Entries taken from a collection:
┏━━

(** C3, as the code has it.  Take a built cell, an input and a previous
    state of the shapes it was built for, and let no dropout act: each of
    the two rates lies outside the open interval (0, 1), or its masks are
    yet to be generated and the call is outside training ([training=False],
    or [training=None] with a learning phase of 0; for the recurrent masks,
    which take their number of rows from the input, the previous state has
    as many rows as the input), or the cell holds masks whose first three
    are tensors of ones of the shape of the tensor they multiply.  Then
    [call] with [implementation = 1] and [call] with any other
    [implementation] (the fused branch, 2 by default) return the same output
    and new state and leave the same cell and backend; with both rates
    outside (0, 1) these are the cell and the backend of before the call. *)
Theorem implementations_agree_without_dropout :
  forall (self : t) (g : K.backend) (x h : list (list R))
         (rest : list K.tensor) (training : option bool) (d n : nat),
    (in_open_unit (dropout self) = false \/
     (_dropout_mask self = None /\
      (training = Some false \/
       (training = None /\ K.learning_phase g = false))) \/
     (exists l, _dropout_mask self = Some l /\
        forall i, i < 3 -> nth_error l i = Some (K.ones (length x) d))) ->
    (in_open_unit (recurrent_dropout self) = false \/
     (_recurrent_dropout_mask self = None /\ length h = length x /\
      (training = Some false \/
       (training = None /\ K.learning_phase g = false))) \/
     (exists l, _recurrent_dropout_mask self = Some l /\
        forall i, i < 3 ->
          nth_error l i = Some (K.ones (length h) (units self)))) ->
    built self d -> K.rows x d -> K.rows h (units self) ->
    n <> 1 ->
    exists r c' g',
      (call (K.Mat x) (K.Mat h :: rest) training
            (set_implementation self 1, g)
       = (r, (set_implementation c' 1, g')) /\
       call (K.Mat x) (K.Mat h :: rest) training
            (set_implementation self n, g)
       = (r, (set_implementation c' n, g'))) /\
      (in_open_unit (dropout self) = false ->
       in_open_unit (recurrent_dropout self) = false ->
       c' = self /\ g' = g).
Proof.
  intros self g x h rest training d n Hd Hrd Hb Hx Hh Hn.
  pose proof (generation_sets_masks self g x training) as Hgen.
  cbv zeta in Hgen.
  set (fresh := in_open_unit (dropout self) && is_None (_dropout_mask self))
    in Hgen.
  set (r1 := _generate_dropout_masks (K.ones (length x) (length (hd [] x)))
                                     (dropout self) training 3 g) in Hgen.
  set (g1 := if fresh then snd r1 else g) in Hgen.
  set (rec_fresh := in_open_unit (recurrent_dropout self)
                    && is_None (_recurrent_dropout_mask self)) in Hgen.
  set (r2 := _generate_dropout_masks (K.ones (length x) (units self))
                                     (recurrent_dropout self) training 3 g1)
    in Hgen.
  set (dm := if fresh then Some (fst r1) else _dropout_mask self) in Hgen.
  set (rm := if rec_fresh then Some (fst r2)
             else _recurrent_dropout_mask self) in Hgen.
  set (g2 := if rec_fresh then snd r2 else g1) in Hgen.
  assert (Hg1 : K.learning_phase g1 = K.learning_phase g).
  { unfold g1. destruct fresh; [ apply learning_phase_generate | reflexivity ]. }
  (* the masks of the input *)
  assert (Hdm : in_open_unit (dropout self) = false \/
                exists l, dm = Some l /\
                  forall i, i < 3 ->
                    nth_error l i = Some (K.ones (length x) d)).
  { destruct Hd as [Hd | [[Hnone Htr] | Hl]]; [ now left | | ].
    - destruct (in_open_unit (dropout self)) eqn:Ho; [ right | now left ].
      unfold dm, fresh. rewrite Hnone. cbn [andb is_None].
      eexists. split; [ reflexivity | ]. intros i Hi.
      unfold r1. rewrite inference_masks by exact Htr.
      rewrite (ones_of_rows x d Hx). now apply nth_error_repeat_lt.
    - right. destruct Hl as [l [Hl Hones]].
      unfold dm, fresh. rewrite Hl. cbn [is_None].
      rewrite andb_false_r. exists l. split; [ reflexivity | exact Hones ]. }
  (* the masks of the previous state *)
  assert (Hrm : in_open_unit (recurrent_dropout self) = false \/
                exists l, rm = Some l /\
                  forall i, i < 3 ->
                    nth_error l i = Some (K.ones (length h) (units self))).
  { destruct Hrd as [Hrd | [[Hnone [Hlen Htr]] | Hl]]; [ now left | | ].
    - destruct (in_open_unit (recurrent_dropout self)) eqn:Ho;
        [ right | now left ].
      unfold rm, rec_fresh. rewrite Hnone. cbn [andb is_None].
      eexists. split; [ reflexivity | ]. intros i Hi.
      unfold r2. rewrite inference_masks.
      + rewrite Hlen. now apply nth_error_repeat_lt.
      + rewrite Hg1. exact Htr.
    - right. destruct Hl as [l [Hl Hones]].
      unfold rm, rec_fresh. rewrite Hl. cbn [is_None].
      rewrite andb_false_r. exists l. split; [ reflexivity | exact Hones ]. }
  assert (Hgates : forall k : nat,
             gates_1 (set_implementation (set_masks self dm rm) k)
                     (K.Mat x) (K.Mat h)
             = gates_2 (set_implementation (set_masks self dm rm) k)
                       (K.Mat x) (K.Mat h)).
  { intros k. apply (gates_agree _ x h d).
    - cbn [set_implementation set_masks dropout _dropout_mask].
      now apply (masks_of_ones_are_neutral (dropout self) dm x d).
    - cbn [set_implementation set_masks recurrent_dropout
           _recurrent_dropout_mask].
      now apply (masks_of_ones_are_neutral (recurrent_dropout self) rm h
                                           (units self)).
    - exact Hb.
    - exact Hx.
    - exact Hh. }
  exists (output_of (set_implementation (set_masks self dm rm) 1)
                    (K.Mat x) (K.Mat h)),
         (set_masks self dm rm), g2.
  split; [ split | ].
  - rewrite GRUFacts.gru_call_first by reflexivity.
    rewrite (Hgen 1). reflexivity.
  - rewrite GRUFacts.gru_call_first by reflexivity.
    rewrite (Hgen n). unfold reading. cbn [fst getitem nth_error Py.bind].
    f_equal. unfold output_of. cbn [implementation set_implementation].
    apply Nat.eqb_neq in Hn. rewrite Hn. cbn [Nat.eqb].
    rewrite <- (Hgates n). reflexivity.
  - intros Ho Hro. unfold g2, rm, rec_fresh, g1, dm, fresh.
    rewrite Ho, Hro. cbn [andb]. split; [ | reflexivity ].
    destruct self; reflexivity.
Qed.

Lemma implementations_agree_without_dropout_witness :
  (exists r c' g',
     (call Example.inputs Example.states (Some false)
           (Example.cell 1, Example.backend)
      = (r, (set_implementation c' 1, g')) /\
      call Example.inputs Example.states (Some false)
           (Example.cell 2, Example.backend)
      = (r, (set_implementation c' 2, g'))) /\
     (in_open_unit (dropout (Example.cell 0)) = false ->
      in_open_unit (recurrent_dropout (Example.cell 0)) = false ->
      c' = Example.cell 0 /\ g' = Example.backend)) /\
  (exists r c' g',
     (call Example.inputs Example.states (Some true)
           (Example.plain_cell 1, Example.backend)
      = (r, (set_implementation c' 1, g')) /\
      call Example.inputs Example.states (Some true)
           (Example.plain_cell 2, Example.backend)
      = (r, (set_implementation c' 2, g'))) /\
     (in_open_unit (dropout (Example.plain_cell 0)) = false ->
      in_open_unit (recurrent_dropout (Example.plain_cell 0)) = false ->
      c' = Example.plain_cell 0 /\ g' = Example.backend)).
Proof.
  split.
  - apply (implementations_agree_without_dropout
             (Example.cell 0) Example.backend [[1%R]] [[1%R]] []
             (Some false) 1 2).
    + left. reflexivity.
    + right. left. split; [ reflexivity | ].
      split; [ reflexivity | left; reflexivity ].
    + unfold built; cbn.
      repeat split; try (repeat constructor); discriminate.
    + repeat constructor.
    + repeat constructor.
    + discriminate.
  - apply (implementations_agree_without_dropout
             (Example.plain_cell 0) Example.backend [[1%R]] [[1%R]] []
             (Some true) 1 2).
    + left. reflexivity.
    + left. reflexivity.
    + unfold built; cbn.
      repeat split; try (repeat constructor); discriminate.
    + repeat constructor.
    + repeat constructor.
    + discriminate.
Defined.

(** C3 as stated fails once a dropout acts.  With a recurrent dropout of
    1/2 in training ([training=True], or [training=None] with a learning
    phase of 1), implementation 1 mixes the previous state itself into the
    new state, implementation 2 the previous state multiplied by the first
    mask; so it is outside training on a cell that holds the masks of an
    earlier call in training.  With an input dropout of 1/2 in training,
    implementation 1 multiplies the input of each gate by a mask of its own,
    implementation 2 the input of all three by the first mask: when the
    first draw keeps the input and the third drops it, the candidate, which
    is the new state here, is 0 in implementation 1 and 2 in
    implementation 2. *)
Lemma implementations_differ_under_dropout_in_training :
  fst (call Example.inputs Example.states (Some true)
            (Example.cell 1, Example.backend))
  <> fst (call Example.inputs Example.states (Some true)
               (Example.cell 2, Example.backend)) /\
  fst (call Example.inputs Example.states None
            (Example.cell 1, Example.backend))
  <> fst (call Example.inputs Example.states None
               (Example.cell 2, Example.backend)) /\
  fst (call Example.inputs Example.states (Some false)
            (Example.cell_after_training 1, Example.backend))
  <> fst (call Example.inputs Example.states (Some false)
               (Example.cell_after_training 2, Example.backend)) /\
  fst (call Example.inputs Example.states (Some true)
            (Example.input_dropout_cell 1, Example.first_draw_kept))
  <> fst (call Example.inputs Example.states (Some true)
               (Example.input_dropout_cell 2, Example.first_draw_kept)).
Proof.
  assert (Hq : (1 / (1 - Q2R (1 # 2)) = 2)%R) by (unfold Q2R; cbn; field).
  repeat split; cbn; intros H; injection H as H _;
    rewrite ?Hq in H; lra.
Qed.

┗━━

What lines in the entries contain "outside"? Report each one by copying it.

    the two rates lies outside the open interval (0, 1), or its masks are
    yet to be generated and the call is outside training ([training=False],
    outside (0, 1) these are the cell and the backend of before the call. *)
    mask; so it is outside training on a cell that holds the masks of an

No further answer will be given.